I'm sitting Part 2A in October and finding the physics component significantly harder than Part 1 physics, which I passed at 68% about 18 months ago. The modality-specific physics for MRI and nuclear medicine in particular feels like a different exam. I'm 12 weeks out and averaging about 2.5 hours of revision per day.
My mock scores are around 55–60% on the physics sections and 70–75% on the clinical radiology sections. I need 60% overall to pass, so mathematically I'm borderline right now. The problem is the physics questions in 2A test application rather than pure theory — they give you a patient scenario and ask why a specific artifact is appearing.
For those who've passed Part 2A recently: did you find dedicated physics mock papers worth the time, or is it better to focus on clinical cases and shore up physics with the curriculum documents? I'm worried about spending too long on physics and letting my clinical scores slip.

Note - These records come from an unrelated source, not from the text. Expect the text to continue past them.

(** On scratch sized for it the slices validator is the mask constructor, and
    leaves the scratch no longer than it was sized. *)
Lemma validate_fresh parents tmax ancestors capacity :
  Z.of_nat (length parents) < 2 ^ 31 → 0 ≤ tmax → Z.of_nat (length parents) ≤ capacity →
  ∃ verdict state path,
    validate_tree_slices parents tmax ancestors (replicate (length parents) 0) [] capacity =
      Some (verdict, (state, path)) ∧
    length state = length parents ∧ (length path ≤ length parents)%nat ∧
    match verdict with
    | Ok _ => tree_ok parents tmax ancestors ∧
        tree_new parents tmax ancestors =
          Some (Ok {| t_parents := parents; t_max := tmax; t_ancestors := ancestors |})
    | Err e => ¬ tree_ok parents tmax ancestors ∧ tree_new parents tmax ancestors = Some (Err e)
    | Panic => False
    end.
Proof.
  intros Hs Ht Hcap. unfold validate_tree_slices, tree_new. rewrite length_replicate, Nat.ltb_irrefl.
  destruct (Z.ltb_spec capacity (Z.of_nat (length parents))); [lia|].
  destruct (check_tree_cycles_spec parents ltac:(unfold U32_MAX; lia) []) as (path & heads & -> & _ & Hh & Hlen).
  cbn [fbind]. fold (tree_problems parents tmax ancestors heads).
  pose proof (tree_problems_nil parents tmax ancestors heads Hs Ht Hh) as Hnil.
  pose proof (from_problems_cases (tree_problems parents tmax ancestors heads)) as Hp.
  eexists _, _, _. split; [done|]. rewrite length_app, length_drop, !length_replicate.
  split; [lia|]. simpl in Hlen. split; [lia|].
  destruct (from_problems _) as [[]|e|]; [| |done].
  - by apply Hnil in Hp.
  - destruct Hp as [Hne _]. by rewrite <- Hnil.
Qed.

(** [validate_tree_slices] gives the same verdict and the same error as
    [TreeMask::new] whenever the scratch is large enough, whatever the scratch
    held before, and otherwise names the scratch that is too small. *)
Theorem validate_tree_slices_agrees parents tmax ancestors state path capacity :
  Z.of_nat (length parents) ≤ U32_MAX →
  match fst <$> validate_tree_slices parents tmax ancestors state path capacity with
  | None => False
  | Some verdict =>
      if (length state <? length parents)%nat
      then verdict = Err (TreeCycleStateTooSmall (Z.of_nat (length parents)) (Z.of_nat (length state)))
      else if capacity <? Z.of_nat (length parents)
      then verdict = Err (TreeCyclePathTooSmall (Z.of_nat (length parents)) capacity)
      else ∃ made, tree_new parents tmax ancestors = Some made ∧
           verdict = (let* _ := made in Ok tt)
  end.
Proof.
  intros Hs. unfold validate_tree_slices, tree_new.
  destruct (length state <? length parents)%nat; [done|].
  destruct (capacity <? Z.of_nat (length parents)); [done|].
  destruct (check_tree_cycles_spec parents Hs []) as (path' & heads & -> & _).
  simpl. eexists. split; [done|]. by destruct (from_problems _) as [[]|e|].
Qed.

(** ** Witnesses *)

Lemma cycle_check_exact_witness :
  ∃ path' heads, check_tree_cycles [1; 2; 1; 0] (replicate 4 0) [] =
    Some (Ok ([2; 2; 2; 2], path', reported heads)) ∧ 1%nat ∈ heads.
Proof.
  destruct (cycle_check_exact [1; 2; 1; 0] []) as (path' & heads & H & _ & Hh).
  - vm_compute. discriminate.
  - exists path', heads. split; [exact H|]. apply Hh. split.
    + eapply tc_l with 2%nat; [split_and!; [reflexivity|simpl; lia|lia]|].
      constructor. split_and!; [reflexivity|simpl; lia|lia].
    + intros j Hj. remember 1%nat as c eqn:Ec.
      assert (∀ a b, tc (step [1; 2; 1; 0]) a b → (1 ≤ a)%nat → (a ≤ 2)%nat → (1 ≤ b)%nat) as Hr.
      { clear. intros a b Ht. induction Ht as [a b (Hs & _)|a d b (Hs & _) Ht IH]; intros H1 H2.
        - assert (a = 1 ∨ a = 2)%nat as [->| ->] by lia; simpl in Hs; simplify_eq; lia.
        - assert (a = 1 ∨ a = 2)%nat as [->| ->] by lia; simpl in Hs; simplify_eq; apply IH; lia. }
      subst c. by apply (Hr 1%nat j Hj); lia.
Defined.

(** The reported token is the least of the cycle, not the token the walk
    started from: the walk from token 0 finds the cycle of 1 and 2. *)
Lemma cycle_token_is_not_the_start :
  tree_new [1; 2; 1] 1 [true; true; true] = Some (Err (TreeCycle 1)).
Proof. vm_compute. reflexivity. Qed.
(** ** Emission *)

(** The buffers [emit_batch_into] pushes into. *)
Record Emitted : Type := {
  e_seq_ids : list Z;
  e_ctx_lens : list Z;
  e_positions : list Z;
  e_slot_map : list Z;
  e_block_table : list Z;
  e_window_start : list Z
}.

Definition push_id (v : Z) (e : Emitted) : Emitted :=
  {| e_seq_ids := e_seq_ids e ++ [v]; e_ctx_lens := e_ctx_lens e; e_positions := e_positions e;
     e_slot_map := e_slot_map e; e_block_table := e_block_table e; e_window_start := e_window_start e |}.
Definition push_ctx (v : Z) (e : Emitted) : Emitted :=
  {| e_seq_ids := e_seq_ids e; e_ctx_lens := e_ctx_lens e ++ [v]; e_positions := e_positions e;
     e_slot_map := e_slot_map e; e_block_table := e_block_table e; e_window_start := e_window_start e |}.
Definition push_positions (v : list Z) (e : Emitted) : Emitted :=
  {| e_seq_ids := e_seq_ids e; e_ctx_lens := e_ctx_lens e; e_positions := e_positions e ++ v;
     e_slot_map := e_slot_map e; e_block_table := e_block_table e; e_window_start := e_window_start e |}.
Definition push_position (v : Z) (e : Emitted) : Emitted := push_positions [v] e.
Definition push_slots (v : list Z) (e : Emitted) : Emitted :=
  {| e_seq_ids := e_seq_ids e; e_ctx_lens := e_ctx_lens e; e_positions := e_positions e;
     e_slot_map := e_slot_map e ++ v; e_block_table := e_block_table e; e_window_start := e_window_start e |}.
Definition set_block_table (v : list Z) (e : Emitted) : Emitted :=
  {| e_seq_ids := e_seq_ids e; e_ctx_lens := e_ctx_lens e; e_positions := e_positions e;
     e_slot_map := e_slot_map e; e_block_table := v; e_window_start := e_window_start e |}.
Definition push_window (v : Z) (e : Emitted) : Emitted :=
  {| e_seq_ids := e_seq_ids e; e_ctx_lens := e_ctx_lens e; e_positions := e_positions e;
     e_slot_map := e_slot_map e; e_block_table := e_block_table e; e_window_start := e_window_start e ++ [v] |}.

Section emit.
Context (m : StateManager) (seqs query_lens : list Z) (plan : BatchPlan).

(** [self.seq(..)] inside the build. *)
Definition batch_seq (seq : Z) : StateResult SeqState :=
  omap_err (λ _, InvalidBatch SequenceVanished) (seq_state seq m).

Definition emit_id (seq : Z) : stm Emitted StateError unit :=
  let! dev_id := slift (ok_or (try_from U32_MAX seq) (SeqIdOverflow seq U32_MAX)) in
  smodify (push_id dev_id).

Definition emit_ctx (want_positions : bool) (sq : Z * Z) : stm Emitted StateError unit :=
  let '(seq, q) := sq in
  let! s := slift (batch_seq seq) in
  let! _ := smodify (push_ctx (q_ctx_len s)) in
  if want_positions then
    sfor (λ k,
      let! p := slift (ok_or (checked_add U32_MAX (q_ctx_len s) k) (Overflow "batch position")) in
      smodify (push_position p)) (zrange 0 q)
  else sret tt.

(** The slots of one sequence in a paged group. *)
Definition emit_seq_slots (gi : nat) (isq : nat * (Z * Z)) : stm Emitted StateError unit :=
  let '(si, (seq, q)) := isq in
  let! s := slift (batch_seq seq) in
  let! e := sget in
  let! ctx := slift (or_panic (e_ctx_lens e !! si)) in
  let! end_ := slift (ok_or (checked_add U32_MAX ctx q) (Overflow "batch reserved end")) in
  sfor (λ k,
    let! pos := slift (ok_or (checked_add U32_MAX ctx k) (Overflow "batch position")) in
    let! v := slift (flatten_slot s gi pos end_) in
    smodify (push_slots [v])) (zrange 0 q).

Definition emit_slots (gi : nat) (g : LayerGroup) : stm Emitted StateError unit :=
  if negb (is_paged (g_spec g))
  then smodify (push_slots (replicate (Z.to_nat (bp_total_tokens plan)) SLOT_NONE))
  else sfor (emit_seq_slots gi) (enumerate (zip seqs query_lens)).

(** One cell of a block-table row. *)
Definition emit_cell (max_b : Z) (gi si : nat) (seq : Z) (tables : list Z) (cell : nat * Z)
    : stm Emitted StateError unit :=
  let '(at_, idx) := cell in
  let! id := slift (ok_or (tables !! at_) (InvalidBatch (HasNoTable seq))) in
  let! cell := slift (ok_or (try_from USIZE_MAX idx) (Overflow "block table index")) in
  if max_b <=? cell then sfail (Overflow "block table index")
  else
    let! offset := slift (ok_or (v ← checked_mul USIZE_MAX (Z.of_nat gi) (Z.of_nat (length seqs));
                                 v ← checked_add USIZE_MAX v (Z.of_nat si);
                                 v ← checked_mul USIZE_MAX v max_b;
                                 checked_add USIZE_MAX v cell) (Overflow "block table offset")) in
    let! e := sget in
    if (length (e_block_table e) <=? Z.to_nat offset)%nat then sfail (Overflow "block table index")
    else smodify (λ e, set_block_table (<[Z.to_nat offset := id]> (e_block_table e)) e).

The application-style physics questions are where people lose marks because they're not drilling enough case-based physics. Pure theory gives you the foundation but you need to practice translating it to clinical scenarios. Find physics questions embedded in clinical radiology case banks, not just standalone physics papers.
55–60% in physics at 12 weeks out isn't a disaster but you can't coast. I'd allocate 60% of your study time to physics until you're consistently above 65% in mocks, then rebalance. The PassMedicine FRCR bank is the most representative for physics questions I've found.
I sat 2A in March and passed with a 64% overall — physics brought my score down from what I expected. What helped was going through the RCR curriculum document physics section and mapping every topic to at least 2–3 clinical scenarios in my head before the exam. The artifact and protocol optimization questions are where most people lose marks.
MRI physics is particularly heavy in recent sittings from what I've heard. K-space, parallel imaging artifacts, and sequence optimization questions all come up regularly. Don't neglect PET-CT physics either — it's a bigger chunk than you'd expect from the curriculum weighting.
I passed 2A back in March after being in almost exactly the same position — mid-50s on physics mocks about 10 weeks out. The thing that actually moved the needle for me was stopping random question drilling and instead going modality by modality, almost like resitting a mini-exam for each one before moving on. MRI physics clicked once I stopped treating it as an extension of Part 1 and accepted it's basically a new subject. Nuclear medicine was brutal but honestly 2-3 focused weeks on it was enough to get comfortable.
Also worth looking at free frcr career opportunities resources while you're in prep mode — I found some practice material there that helped me see what the exam is actually testing beyond just recall. You've got 12 weeks which is genuinely enough time. Don't panic at 57%, I've seen people go from there to passing with a solid month of focused modality work.
Bit of an update from me — I'm in a similar boat, sitting October as well. Was hitting 54% three weeks ago and just got 61% on my last mock, so the trajectory is finally moving in the right direction. MRI physics clicked a bit more once I stopped trying to memorise everything and actually worked through the k-space stuff properly.
One thing that helped me was mixing in some career-focused reading alongside the physics grind, found some useful stuff through free frcr career opportunities which gave me a bit of motivation when the revision felt pointless. Good luck in October, it's reassuring there are others in the same position right now.